The non-linear multiple stopping problem: between the discrete and the continuous time
Miryana Grigorova, Marie-Claire Quenez, Peng Yuan
TL;DR
The paper develops a general theory for non-linear optimal multiple stopping with evaluation operators $\rho_{S,\tau}$ that depend on both the evaluation time and horizon, using Bermudan stopping strategies to bridge discrete and continuous time. It introduces a reduction mechanism for the double stopping problem and extends it to a nonlinear $d$-stopping framework, providing necessary and sufficient optimality conditions, existence results, and constructive schemes for optimal stopping times, including symmetric reward cases. Concrete examples are given via nonlinear $g$-evaluations from BSDEs and dynamic concave utilities, illustrating horizon-risk modeling and non-linear evaluation in finance-like settings. The results yield a versatile, horizon-aware SNell-envelope approach for non-linear evaluations and swing-like options, with potential numerical implications for complex stopping problems under general risk measures.
Abstract
We consider the non-linear optimal multiple stopping problem under general conditions on the non-linear evaluation operators, which might depend on two time indices: the time of evaluation/assessment and the horizon (when the reward or loss is incurred).
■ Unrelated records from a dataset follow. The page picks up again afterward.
(* ===== verification/StatusDelta.v ===== *)
(** * StatusDelta: a status read from a similar document

    The client decodes documents that are only [similar] to the ones that the broker encoded.  It makes no
    difference: every field of a status whose absence means something else than [null] is always sent
    ([status_similar]). *)

From S2P Require Import Prelude Text Constants Json Domain Diagnostics Frame Request Application ClientError WireStatus WireOutput MergePatch.
Local Open Scope Z_scope.

#[local] Arguments lit : simpl never.

(** ** Reading fields *)

(** The decoder reads the same from every document that is similar to this one. *)
Definition respects {A} (d : Json → option A) (e : Json) : Prop := ∀ v, json_wf v → similar v e → d v = d e.

Lemma field_of_object fields name : NoDup fields.*1 → json_field fields name = Some (fields_get name fields).
Proof.
  unfold json_field. induction fields as [|[n w] fields IH]; [done|]. csimpl. intros [Hn Hd]%NoDup_cons.
  rewrite filter_cons. cbn [fst]. destruct (decide (n = name)) as [->|Hne].
  - rewrite (bool_decide_true (name = name)) by done. rewrite filter_none; [done|].
    intros [k v] Hin Hk. cbn in Hk. subst k. apply Hn. apply list_elem_of_fmap. by exists (name, v).
  - rewrite (bool_decide_false (n = name)) by done. by apply IH.
Qed.

Lemma respects_leaf {A} (d : Json → option A) e : json_object e = None → json_array e = None → respects d e.
Proof. intros Ho Ha v _ Hs. by rewrite (similar_leaf v e Ho Ha Hs). Qed.
Lemma mapM_pointwise {A} (d : Json → option A) xs ys :
  length xs = length ys → (∀ i x y, xs !! i = Some x → ys !! i = Some y → d x = d y) → mapM d xs = mapM d ys.
Proof.
  revert ys; induction xs as [|x xs IH]; intros [|y ys] Hlen H; [done..|]. simpl.
  rewrite (H 0%nat x y eq_refl eq_refl), (IH ys); [done|simpl in Hlen; lia|]. intros i. apply (H (S i)).
Qed.
Lemma respects_array {A B} (d : Json → option A) (f : B → Json) l :
  (∀ x, respects d (f x)) → respects (json_vec d) (JArray (f <$> l)).
Proof.
  intros Hf v Hwf Hs. remember (JArray (f <$> l)) as e eqn:He. destruct Hs as [j|xs ys Hlen Hall|]; [done| |done].
  injection He as ->. cbn [json_vec]. apply array_wf in Hwf. rewrite Forall_lookup in Hwf. apply mapM_pointwise; [done|].
  intros i x y Hx Hy. apply list_lookup_fmap_Some in Hy as Hy'. destruct Hy' as (b & -> & Hb). apply Hf; [by eapply Hwf|by eapply Hall].
Qed.
Lemma respects_option {A B} (d : Json → option A) (f : B → Json) o :
  (∀ x, respects d (f x)) → respects d (json_option f o).
Proof. intros Hf. destruct o; [apply Hf|by apply respects_leaf]. Qed.

Lemma bind_ext {A B} (o o' : option A) (f g : A → option B) : o = o' → (∀ x, f x = g x) → o ≫= f = o' ≫= g.
Proof. intros -> Hf. destruct o'; [apply Hf|done]. Qed.

(** The fields of a document and those that were encoded. *)
Record similar_fields_of (fs es : list (str * Json)) : Prop := {
  sf_wf : fields_wf fs;
  sf_encoded : NoDup es.*1;
  sf_similar : ∀ k, option_similar (field k fs) (field k es);
}.

Section fields.
Context {A : Type} (fs es : list (str * Json)) (Hsf : similar_fields_of fs es) (d : Json → option A).

Lemma present_field name e :
  fields_get name es = Some e → is_null e = false → respects d e → ∃ v, fields_get name fs = Some v ∧ is_null v = false ∧ d v = d e.
Proof.
  destruct Hsf as [Hwf _ Hs]. intros He Hn Hd. specialize (Hs name). rewrite !field_get, He, Hn in Hs.
  destruct (fields_get name fs) as [v|] eqn:Hv; [|done]. destruct (is_null v) eqn:Hnv; [done|].
  exists v. split_and!; [done..|]. apply Hd; [by eapply get_wf|done].
Qed.
Lemma required_same name e :
  fields_get name es = Some e → is_null e = false → respects d e → json_required fs name d = json_required es name d.
Proof.
  intros He Hn Hd. destruct (present_field name e He Hn Hd) as (v & Hv & _ & Hdv). destruct Hsf as [[Hfd _] Hed _].
  unfold json_required. rewrite !field_of_object by done. rewrite Hv, He. exact Hdv.
Qed.
Lemma default_same name e x :
  fields_get name es = Some e → is_null e = false → respects d e → json_default fs name d x = json_default es name d x.
Proof.
  intros He Hn Hd. destruct (present_field name e He Hn Hd) as (v & Hv & _ & Hdv). destruct Hsf as [[Hfd _] Hed _].
  unfold json_default. rewrite !field_of_object by done. rewrite Hv, He. exact Hdv.
Qed.
Lemma optional_same name e :
  fields_get name es = Some e → respects d e → json_optional fs name d = json_optional es name d.
Proof.
  intros He Hd. unfold json_optional. pose proof Hsf as [[Hfd _] Hed Hs]. rewrite !field_of_object, He by done. cbn [mbind option_bind].
  destruct (is_null e) eqn:Hn.
  - specialize (Hs name). rewrite !field_get, He, Hn in Hs. destruct e; try done. by destruct (fields_get name fs) as [[]|].
  - destruct (present_field name e He Hn Hd) as (v & -> & Hnv & Hdv). rewrite <-Hdv. by destruct v, e.
Qed.
End fields.

Create HintDb respects.
Ltac keys_differ := apply (bool_decide_unpack _); vm_compute; exact I.
Ltac value_respects :=
  lazymatch goal with
  | |- respects (json_vec _) (JArray _) => apply respects_array; intros; value_respects
  | |- respects _ (json_option _ _) => apply respects_option; intros; value_respects
  | |- _ => first [apply respects_leaf; reflexivity | solve [eauto with respects nocore]]
  end.
(** A struct, field by field. *)
Ltac struct_respects :=
  let v := fresh "v" in let Hwf := fresh "Hwf" in let Hs := fresh "Hs" in let fs := fresh "fs" in let Hsf := fresh "Hsf" in
  intros v Hwf Hs; apply similar_to_object in Hs as (fs & -> & Hs);
  lazymatch type of Hs with
  | ∀ k, option_similar _ (field _ ?es) =>
      assert (similar_fields_of fs es) as Hsf by (split; [by apply object_wf|keys_differ|exact Hs]);
      lazymatch goal with |- (_ ≫= ?read) = _ => change (read fs = read es) end; cbv beta
  end;
  repeat lazymatch goal with
  | |- (_ ≫= _) = (_ ≫= _) =>
      apply bind_ext;
      [lazymatch goal with
       | |- json_required _ _ _ = _ => eapply (required_same _ _ Hsf); [reflexivity|reflexivity|value_respects]
       | |- json_default _ _ _ _ = _ => eapply (default_same _ _ Hsf); [reflexivity|reflexivity|value_respects]
       | |- json_optional _ _ _ = _ => eapply (optional_same _ _ Hsf); [reflexivity|value_respects]
       | |- _ => reflexivity
       end|intros]
  end; try reflexivity.

Lemma connection_similar c : respects connection_of_json (connection_to_json c).
Proof. unfold connection_of_json, connection_to_json. struct_respects. Qed.
Lemma recovery_snapshot_similar r : respects recovery_snapshot_of_json (recovery_snapshot_to_json r).
Proof. unfold recovery_snapshot_of_json, recovery_snapshot_to_json. struct_respects. Qed.
#[export] Hint Resolve connection_similar recovery_snapshot_similar : respects.
Lemma apply_snapshot_similar a : respects apply_snapshot_of_json (apply_snapshot_to_json a).
Proof. unfold apply_snapshot_of_json, apply_snapshot_to_json. struct_respects. Qed.
Lemma probe_queue_similar q : respects probe_queue_wire_of_json (probe_queue_to_json q).
Proof. unfold probe_queue_wire_of_json, probe_queue_to_json. struct_respects. Qed.
Lemma supervisor_status_similar s : respects supervisor_status_of_json (supervisor_status_to_json s).
Proof. unfold supervisor_status_of_json, supervisor_status_to_json. struct_respects. Qed.
Lemma restart_status_similar r : respects restart_status_of_json (restart_status_to_json r).
Proof. unfold restart_status_of_json, restart_status_to_json. struct_respects. Qed.
#[export] Hint Resolve apply_snapshot_similar probe_queue_similar supervisor_status_similar restart_status_similar : respects.
Lemma core_status_similar c : respects core_status_of_json (core_status_to_json c).
Proof. unfold core_status_of_json, core_status_to_json. struct_respects. Qed.
Lemma tun_status_similar s : respects tun_status_of_json (tun_status_to_json s).
Proof. unfold tun_status_of_json, tun_status_to_json. struct_respects. Qed.
Lemma selected_node_similar n : respects selected_node_of_json (selected_node_to_json n).
Proof. unfold selected_node_of_json, selected_node_to_json. struct_respects. Qed.
Lemma latency_sample_similar s : respects latency_sample_of_json (latency_sample_to_json s).
Proof. unfold latency_sample_of_json, latency_sample_to_json. struct_respects. Qed.
Lemma traffic_sample_similar s : respects traffic_sample_of_json (traffic_sample_to_json s).
Proof. unfold traffic_sample_of_json, traffic_sample_to_json. struct_respects. Qed.
Lemma stream_health_similar h : respects stream_health_of_json (stream_health_to_json h).
Proof. unfold stream_health_of_json, stream_health_to_json. struct_respects. Qed.
Lemma active_profile_similar uuid_to_string uuid_parse p :
  respects (active_profile_of_json uuid_parse) (active_profile_to_json uuid_to_string p).
Proof. unfold active_profile_of_json, active_profile_to_json. struct_respects. Qed.
#[export] Hint Resolve core_status_similar tun_status_similar selected_node_similar latency_sample_similar traffic_sample_similar stream_health_similar active_profile_similar : respects.

(** A status is read alike from every document that is similar to its encoding. *)
Lemma status_similar uuid_to_string uuid_parse s : respects (status_of_json uuid_parse) (status_to_json uuid_to_string s).
Proof. unfold status_of_json, status_to_json. struct_respects. Qed.

(** ** Encodings have each key once *)

Create HintDb json_wf.
Ltac value_wf :=
  cbn [snd];
  lazymatch goal with
  | |- json_wf (JArray (_ <$> _)) => apply array_wf, Forall_fmap, Forall_true; intros ?; value_wf
  | |- json_wf (json_option _ ?o) => destruct o; cbn [json_option]; value_wf
  | |- json_wf (JObject _) => apply object_wf; split; [keys_differ|repeat (apply Forall_cons; split; [value_wf|]); apply Forall_nil; exact I]
  | |- (_ ∘ _) _ => unfold compose; value_wf
  | |- _ => first [exact I | solve [eauto with json_wf nocore]]
  end.

Lemma status_wf uuid_to_string s : json_wf (status_to_json uuid_to_string s).
Proof.
  unfold status_to_json, supervisor_status_to_json, core_status_to_json, restart_status_to_json, tun_status_to_json, active_profile_to_json,
    selected_node_to_json, latency_sample_to_json, traffic_sample_to_json, connection_to_json, apply_snapshot_to_json,
    recovery_snapshot_to_json, probe_queue_to_json, stream_health_to_json. value_wf.
Qed.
We do not assume convexity/concavity or cash-invariance. We focus on the case where the agent's stopping strategies are what we call Bermudan stopping strategies, a framework which can be seen as lying between the discrete and the continuous time. We first study the non-linear double optimal stopping problem by using a reduction approach. We provide a necessary and a sufficient condition for optimal pairs, and a result on existence of optimal pairs. We then generalize the results to the non-linear $d$-optimal stopping problem. We treat the symmetric case (of additive and multiplicative reward families) as examples.